Statistical analysis packages
There is a wide range of software that you can use to analyse quantitative data. You can, for example, do some fairly sophisticated analysis using standard spreadsheet software. This may well be the most appropriate choice for relatively small surveys that are going to be analysed in quite straightforward ways.
Then there are the packages specifically designed for data analysis. These come in different shapes and sizes, although the basic functions they perform are quite similar. Essentially they enable you to see not just how many people answered each question, but also how many of the people who answered ‘yes’ to question five, for example, also answered ‘yes’ to question ten.

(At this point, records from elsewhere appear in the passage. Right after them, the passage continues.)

Lemma C6_witness :
  exists doc tr1,
    fetchFromRapidAPI Samples.sdThenHdWorld Samples.facebookUrl [] = (Ok doc, tr1) /\
    Download.downloadFacebook_try Samples.sdThenHdWorld Samples.facebookUrl []
    = Download.streamVideo Samples.sdThenHdWorld (js "https://cdn.example/hd.mp4")
                           (js "facebook_video.mp4") tr1.
Proof.
  do 2 eexists.
  assert (H : fetchFromRapidAPI Samples.sdThenHdWorld Samples.facebookUrl []
              = (Ok (Samples.docOf None (Some Samples.sdThenHd)), _))
    by (vm_compute; reflexivity).
  split; [exact H|].
  refine (proj1 (proj2 (C6_aggregation_link_choice _ _ _ H)
                   (Some (js "https://cdn.example/hd.mp4")) _) _ eq_refl _).
  - apply (@hp_hd _ Samples.sdThenHd
             {| l_quality := Some (js "hd");
                l_link := Some (js "https://cdn.example/hd.mp4") |});
      [reflexivity|].
    exists [ {| l_quality := Some (js "sd");
                l_link := Some (js "https://cdn.example/sd.mp4") |} ], [].
    split; [reflexivity|]. split; [reflexivity|].
    intros g [<-|[]] Hg. vm_compute in Hg. discriminate.
  - vm_compute. discriminate.
Defined.
(* ===== verification/Page.v ===== *)
(** Page metadata: [src/v8m_internal.h], [src/v8m_page.h] and [src/v8m_page.c].

    Every 64 KiB slab page starts with a [page_meta]; the Tiny slabs use the
    two trailing fields as well ([v8m_tiny_page_meta] extends
    [v8m_page_meta]).  [v8m_ptr_to_meta] recovers the page base from any
    pointer into the page. *)

From S2P Require Import Prelude.

Module Page.

Definition V8M_PAGE_SHIFT : Z := 16.
Definition V8M_PAGE_SIZE : Z := Z.shiftl 1 V8M_PAGE_SHIFT.
Definition V8M_PAGE_MASK : Z := u64 (Z.lnot (V8M_PAGE_SIZE - 1)).
Definition V8M_SLAB_HEADER_SIZE : Z := 2048.
Definition V8M_MAGIC : Z := 0x76386D616C6C6F63.

(** [struct v8m_page_meta] with the Tiny tail ([search_hint], [bitmap]). *)
Record page_meta := MkMeta {
  magic : Z;
  size_class : Z;
  object_size : Z;
  capacity : Z;
  used_count : Z;
  owner_thread : Z;
  free_list_head : Z;
  next : Z;
  arena_id : Z;
  owner_cpu : Z;
  search_hint : Z;
  bitmap : list Z
}.

#[export] Instance page_meta_eq_dec : EqDecision page_meta.
Proof. solve_decision. Defined.

(** Memory that was never formatted reads as zero. *)
Definition zero_meta : page_meta := MkMeta 0 0 0 0 0 0 0 0 0 0 0 [].

#[export] Instance page_meta_inhabited : Inhabited page_meta := populate zero_meta.

Definition set_used_count (m : page_meta) (v : Z) : page_meta :=
  MkMeta m.(magic) m.(size_class) m.(object_size) m.(capacity) v m.(owner_thread)
    m.(free_list_head) m.(next) m.(arena_id) m.(owner_cpu) m.(search_hint) m.(bitmap).
Definition set_free_list_head (m : page_meta) (v : Z) : page_meta :=
  MkMeta m.(magic) m.(size_class) m.(object_size) m.(capacity) m.(used_count) m.(owner_thread)
    v m.(next) m.(arena_id) m.(owner_cpu) m.(search_hint) m.(bitmap).
Definition set_next (m : page_meta) (v : Z) : page_meta :=
  MkMeta m.(magic) m.(size_class) m.(object_size) m.(capacity) m.(used_count) m.(owner_thread)
    m.(free_list_head) v m.(arena_id) m.(owner_cpu) m.(search_hint) m.(bitmap).
Definition set_arena_id (m : page_meta) (v : Z) : page_meta :=
  MkMeta m.(magic) m.(size_class) m.(object_size) m.(capacity) m.(used_count) m.(owner_thread)
    m.(free_list_head) m.(next) v m.(owner_cpu) m.(search_hint) m.(bitmap).
Definition set_search_hint (m : page_meta) (v : Z) : page_meta :=
  MkMeta m.(magic) m.(size_class) m.(object_size) m.(capacity) m.(used_count) m.(owner_thread)
    m.(free_list_head) m.(next) m.(arena_id) m.(owner_cpu) v m.(bitmap).
Definition set_bitmap (m : page_meta) (v : list Z) : page_meta :=
  MkMeta m.(magic) m.(size_class) m.(object_size) m.(capacity) m.(used_count) m.(owner_thread)
    m.(free_list_head) m.(next) m.(arena_id) m.(owner_cpu) m.(search_hint) v.

(** [v8m_ptr_to_meta]: the address of the page that contains [ptr]. *)
Definition v8m_ptr_to_meta (ptr : Z) : Z := Z.land ptr V8M_PAGE_MASK.

(** [v8m_page_meta_valid] on a page address and the metadata found there. *)
Definition v8m_page_meta_valid (base : Z) (m : page_meta) : bool :=
  negb (base =? NULL) && (m.(magic) =? V8M_MAGIC).

(** Page bases: 64 KiB aligned addresses of a page that does not wrap. *)
Definition page_base (base : Z) : Prop :=
  0 < base /\ base + V8M_PAGE_SIZE <= 2 ^ 64 /\ (V8M_PAGE_SIZE | base).

Lemma page_size_eq : V8M_PAGE_SIZE = 65536.
Proof. reflexivity. Qed.

Lemma v8m_ptr_to_meta_eq ptr : is_u64 ptr -> v8m_ptr_to_meta ptr = ptr - ptr mod V8M_PAGE_SIZE.
Proof. intros H. apply (land_mask_clear ptr 16); [lia|done]. Qed.

Lemma ptr_to_meta_inside base ptr :
  page_base base -> base <= ptr < base + V8M_PAGE_SIZE -> v8m_ptr_to_meta ptr = base.
Proof.
  intros (H0 & Hw & [q Hq]) Hp. rewrite v8m_ptr_to_meta_eq by (unfold is_u64; lia).
  assert (ptr mod V8M_PAGE_SIZE = ptr - base); [|lia].
  symmetry. apply Z.mod_unique with (q := q); rewrite page_size_eq in *; lia.
Qed.

End Page.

The two market leaders are SPSS and Quantum, both now owned by the same company. SPSS, or the Statistical Package for the Social Sciences, is the standard within the academic community. It is now available in Windows format and is relatively straightforward to use. There are lots of training courses available and a number of user-friendly manuals. It is probably the most obvious choice for anyone entering the field.
Quantum is more commonly found in the market research world. It operates in a slightly different way from SPSS and many of its users claim that it is more sophisticated and capable of more complex analysis than SPSS. Unless you work in market research, however, it is less accessible. There are fewer copies available (like the full version of SPSS, it is very expensive to buy) and fewer training courses.